In California and across the country, most kidnappings of children involve not hardened criminals or ransom demands but instead one parent keeping the other from child custody or visitation. When a non-custodial parent takes a child without permission inside the United States, the situation can already be complex and volatile. This may be compounded if an international relationship is involved. In an increasingly global world, many people have partners who have multiple nationalities or primary citizenship outside the United States. People may even enter a relationship or have children while living away from home on a work assignment or educational program.

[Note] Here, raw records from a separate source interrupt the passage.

(** [source_snapshots] *)
Record SnapshotRow := mkSnapshotRow {
  sr_id : Z;
  sr_provider_account_id : option Z;
  sr_epg_source_id : option Z;
  sr_kind : string;
  sr_status : Status;
  sr_checksum_sha256 : text;
  sr_byte_count : Z;
  sr_record_count : Z;
  sr_diagnostic_count : Z;
  sr_diagnostics : Value;
  sr_staged_at : option Z;
  sr_activated_at : option Z;
}.

(** [provider_streams], [epg_channels], [programmes] and [job_outbox] *)
Record StreamRow := mkStreamRow { st_snapshot_id : Z; st_provider_account_id : Z; st_stream : PreparedProviderStream }.
Record ChannelRow := mkChannelRow {
  ch_source_snapshot_id : Z; ch_provider_account_id : option Z; ch_epg_source_id : option Z; ch_channel : PreparedEpgChannel }.
Record ProgrammeRow := mkProgrammeRow { pg_source_snapshot_id : Z; pg_programme : PreparedProgramme }.
Record OutboxRow := mkOutboxRow { ob_id : Z; ob_parent_job_id : Z; ob_payload : Value; ob_dedup_key : text }.

Record Database := mkDatabase {
  db_snapshots : list SnapshotRow;
  db_streams : list StreamRow;
  db_channels : list ChannelRow;
  db_programmes : list ProgrammeRow;
  db_outbox : list OutboxRow;
  db_accounts : list Z;
  db_sources : list Z;
  db_jobs : list Z;
}.

Definition set_snapshots (db : Database) (rows : list SnapshotRow) : Database :=
  mkDatabase rows (db_streams db) (db_channels db) (db_programmes db) (db_outbox db) (db_accounts db) (db_sources db) (db_jobs db).
Definition set_rows (db : Database) (streams : list StreamRow) (channels : list ChannelRow) (programmes : list ProgrammeRow)
  : Database :=
  mkDatabase (db_snapshots db) streams channels programmes (db_outbox db) (db_accounts db) (db_sources db) (db_jobs db).
Definition set_outbox (db : Database) (rows : list OutboxRow) : Database :=
  mkDatabase (db_snapshots db) (db_streams db) (db_channels db) (db_programmes db) rows (db_accounts db) (db_sources db) (db_jobs db).
Definition set_row_status (r : SnapshotRow) (status : Status) : SnapshotRow :=
  mkSnapshotRow (sr_id r) (sr_provider_account_id r) (sr_epg_source_id r) (sr_kind r) status (sr_checksum_sha256 r)
    (sr_byte_count r) (sr_record_count r) (sr_diagnostic_count r) (sr_diagnostics r) (sr_staged_at r) (sr_activated_at r).
Definition set_row_times (r : SnapshotRow) (staged_at activated_at : option Z) : SnapshotRow :=
  mkSnapshotRow (sr_id r) (sr_provider_account_id r) (sr_epg_source_id r) (sr_kind r) (sr_status r) (sr_checksum_sha256 r)
    (sr_byte_count r) (sr_record_count r) (sr_diagnostic_count r) (sr_diagnostics r) staged_at activated_at.

(** ** Constraints *)

(** A unique index: the rows that have a key have different ones. *)
Definition unique_index {A K} (key : A -> option K) (rows : list A) : Prop := NoDup (omap key rows).

Definition provider_checksum_key (r : SnapshotRow) : option (Z * string * text) :=
  p ← sr_provider_account_id r; Some (p, sr_kind r, sr_checksum_sha256 r).
Definition epg_checksum_key (r : SnapshotRow) : option (Z * string * text) :=
  e ← sr_epg_source_id r; Some (e, sr_kind r, sr_checksum_sha256 r).
Definition active_provider_key (r : SnapshotRow) : option (Z * string) :=
  if bool_decide (sr_status r = StatusActive) then p ← sr_provider_account_id r; Some (p, sr_kind r) else None.
Definition active_epg_key (r : SnapshotRow) : option (Z * string) :=
  if bool_decide (sr_status r = StatusActive) then e ← sr_epg_source_id r; Some (e, sr_kind r) else None.

(** The checks and the foreign keys of [source_snapshots] *)
Definition snapshot_row_ok (db : Database) (r : SnapshotRow) : Prop :=
  (sr_kind r = "xmltv" /\ is_Some (sr_epg_source_id r) /\ sr_provider_account_id r = None \/
   sr_kind r ∈ ["m3u"; "xtream"; "xtream-epg"; "network-tuner"] /\ is_Some (sr_provider_account_id r) /\
     sr_epg_source_id r = None) /\
  0 <= sr_byte_count r /\ 0 <= sr_record_count r /\ 0 <= sr_diagnostic_count r /\
  from_option (fun p => p ∈ db_accounts db) True (sr_provider_account_id r) /\
  from_option (fun e => e ∈ db_sources db) True (sr_epg_source_id r).

Definition snapshot_ids (db : Database) : list Z := sr_id <$> db_snapshots db.
Definition channel_ids (db : Database) : list Z := pc_id ∘ ch_channel <$> db_channels db.

Definition stream_row_ok (db : Database) (r : StreamRow) : Prop :=
  st_snapshot_id r ∈ snapshot_ids db /\ st_provider_account_id r ∈ db_accounts db.
Definition channel_row_ok (db : Database) (r : ChannelRow) : Prop :=
  ch_source_snapshot_id r ∈ snapshot_ids db /\
  from_option (fun p => p ∈ db_accounts db) True (ch_provider_account_id r) /\
  from_option (fun e => e ∈ db_sources db) True (ch_epg_source_id r) /\
  ~ (is_Some (ch_provider_account_id r) <-> is_Some (ch_epg_source_id r)).
Definition programme_row_ok (db : Database) (r : ProgrammeRow) : Prop :=
  pg_source_snapshot_id r ∈ snapshot_ids db /\ pp_epg_channel_id (pg_programme r) ∈ channel_ids db.

#[export] Instance from_option_decision {A} (P : A -> Prop) (Q : Prop) (o : option A) :
  (forall a, Decision (P a)) -> Decision Q -> Decision (from_option P Q o).
Proof. destruct o; cbn; intros; apply _. Defined.

Record Constraints (db : Database) : Prop := {
  snapshot_pkey : NoDup (snapshot_ids db);
  snapshot_rows : Forall (snapshot_row_ok db) (db_snapshots db);
  one_checksum_per_provider : unique_index provider_checksum_key (db_snapshots db);
  one_checksum_per_source : unique_index epg_checksum_key (db_snapshots db);
  one_active_per_provider : unique_index active_provider_key (db_snapshots db);
  one_active_per_source : unique_index active_epg_key (db_snapshots db);
  stream_pkey : NoDup (ps_id ∘ st_stream <$> db_streams db);
  stream_rows : Forall (stream_row_ok db) (db_streams db);
  stream_keys : NoDup ((fun r => (st_snapshot_id r, ps_stable_key (st_stream r))) <$> db_streams db);
  channel_pkey : NoDup (channel_ids db);
  channel_rows : Forall (channel_row_ok db) (db_channels db);
  channel_keys : NoDup ((fun r => (ch_source_snapshot_id r, pc_xmltv_id (ch_channel r))) <$> db_channels db);
  programme_pkey : NoDup (pp_id ∘ pg_programme <$> db_programmes db);
  programme_rows : Forall (programme_row_ok db) (db_programmes db);
  outbox_pkey : NoDup (ob_id <$> db_outbox db);
  outbox_keys : NoDup (ob_dedup_key <$> db_outbox db);
  outbox_rows : Forall (fun r => ob_parent_job_id r ∈ db_jobs db) (db_outbox db);
}.
#[export] Instance unique_index_decision {A K} `{EqDecision K} (key : A -> option K) rows : Decision (unique_index key rows).
Proof. unfold unique_index. apply _. Defined.
#[export] Instance snapshot_row_ok_decision db r : Decision (snapshot_row_ok db r).
Proof. unfold snapshot_row_ok. apply _. Defined.
#[export] Instance stream_row_ok_decision db r : Decision (stream_row_ok db r).
Proof. unfold stream_row_ok. apply _. Defined.
#[export] Instance channel_row_ok_decision db r : Decision (channel_row_ok db r).
Proof. unfold channel_row_ok. apply _. Defined.
#[export] Instance programme_row_ok_decision db r : Decision (programme_row_ok db r).
Proof. unfold programme_row_ok. apply _. Defined.
#[export] Instance Constraints_decision db : Decision (Constraints db).
Proof.
  refine (cast_if (decide (
    (NoDup (snapshot_ids db) /\ Forall (snapshot_row_ok db) (db_snapshots db) /\
     unique_index provider_checksum_key (db_snapshots db) /\ unique_index epg_checksum_key (db_snapshots db) /\
     unique_index active_provider_key (db_snapshots db) /\ unique_index active_epg_key (db_snapshots db)) /\
    (NoDup (ps_id ∘ st_stream <$> db_streams db) /\ Forall (stream_row_ok db) (db_streams db) /\
     NoDup ((fun r => (st_snapshot_id r, ps_stable_key (st_stream r))) <$> db_streams db)) /\
    (NoDup (channel_ids db) /\ Forall (channel_row_ok db) (db_channels db) /\
     NoDup ((fun r => (ch_source_snapshot_id r, pc_xmltv_id (ch_channel r))) <$> db_channels db)) /\
    (NoDup (pp_id ∘ pg_programme <$> db_programmes db) /\ Forall (programme_row_ok db) (db_programmes db)) /\
    (NoDup (ob_id <$> db_outbox db) /\ NoDup (ob_dedup_key <$> db_outbox db) /\
     Forall (fun r => ob_parent_job_id r ∈ db_jobs db) (db_outbox db)))));
  [abstract (destruct_and!; by constructor) | abstract (intros []; naive_solver)].
Defined.

(** ** Transactions *)

(** What a call to the database or to the disk does; a commit whose answer is
    lost has taken effect. *)
Inductive Answer := Works | Fails | AnswerLost.

(** The surroundings of a call of the store: the answer of the call with a
    number, that of the last of the progress reports so far, the clock, and the
    identifier that is drawn. *)
Record StoreEnv := mkStoreEnv {
  se_answer : nat -> Answer;
  se_report : list (Z * Z) -> result unit IngestError;
  se_now : Z;
  se_outbox_id : Z;
}.

(** A transaction that runs: what is committed, what the transaction sees, the
    number of calls, and the reports so far. *)
Record TxState := mkTxState {
  tx_committed : Database;
  tx_db : Database;
  tx_calls : nat;
  tx_reports : list (Z * Z);
}.
Definition Tx (A : Type) : Type := StoreEnv -> TxState -> TxState * result A IngestError.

The end of a relationship with children can lead to serious disputes over child custody. These disputes can be even more complex when international laws and multiple jurisdictions are involved. In some cases, these international custody issues can cause serious problems, particularly when one parent takes the child from his or her country of residence to another country, often the parent’s home country. This may be an attempt to avoid a custody decision in the other country or exercise control over the child’s future. In some cases, the parent may primarily seek to avoid being stuck in a foreign country after their divorce or separation.

The Hague Convention on the Civil Aspects of Child Abduction is an international treaty. It has 98 countries as members and provides a clear mechanism to deal with claims of child abduction from one country to another, usually in cases of disputed custody. Signatory nations are required to return children to their usual residence promptly in case of abduction.

Cross-border relationships can bring many benefits to people’s lives, but there can be serious legal complications after a break-up. A family law attorney may be able to help a parent dealing with an international abduction or child custody violation.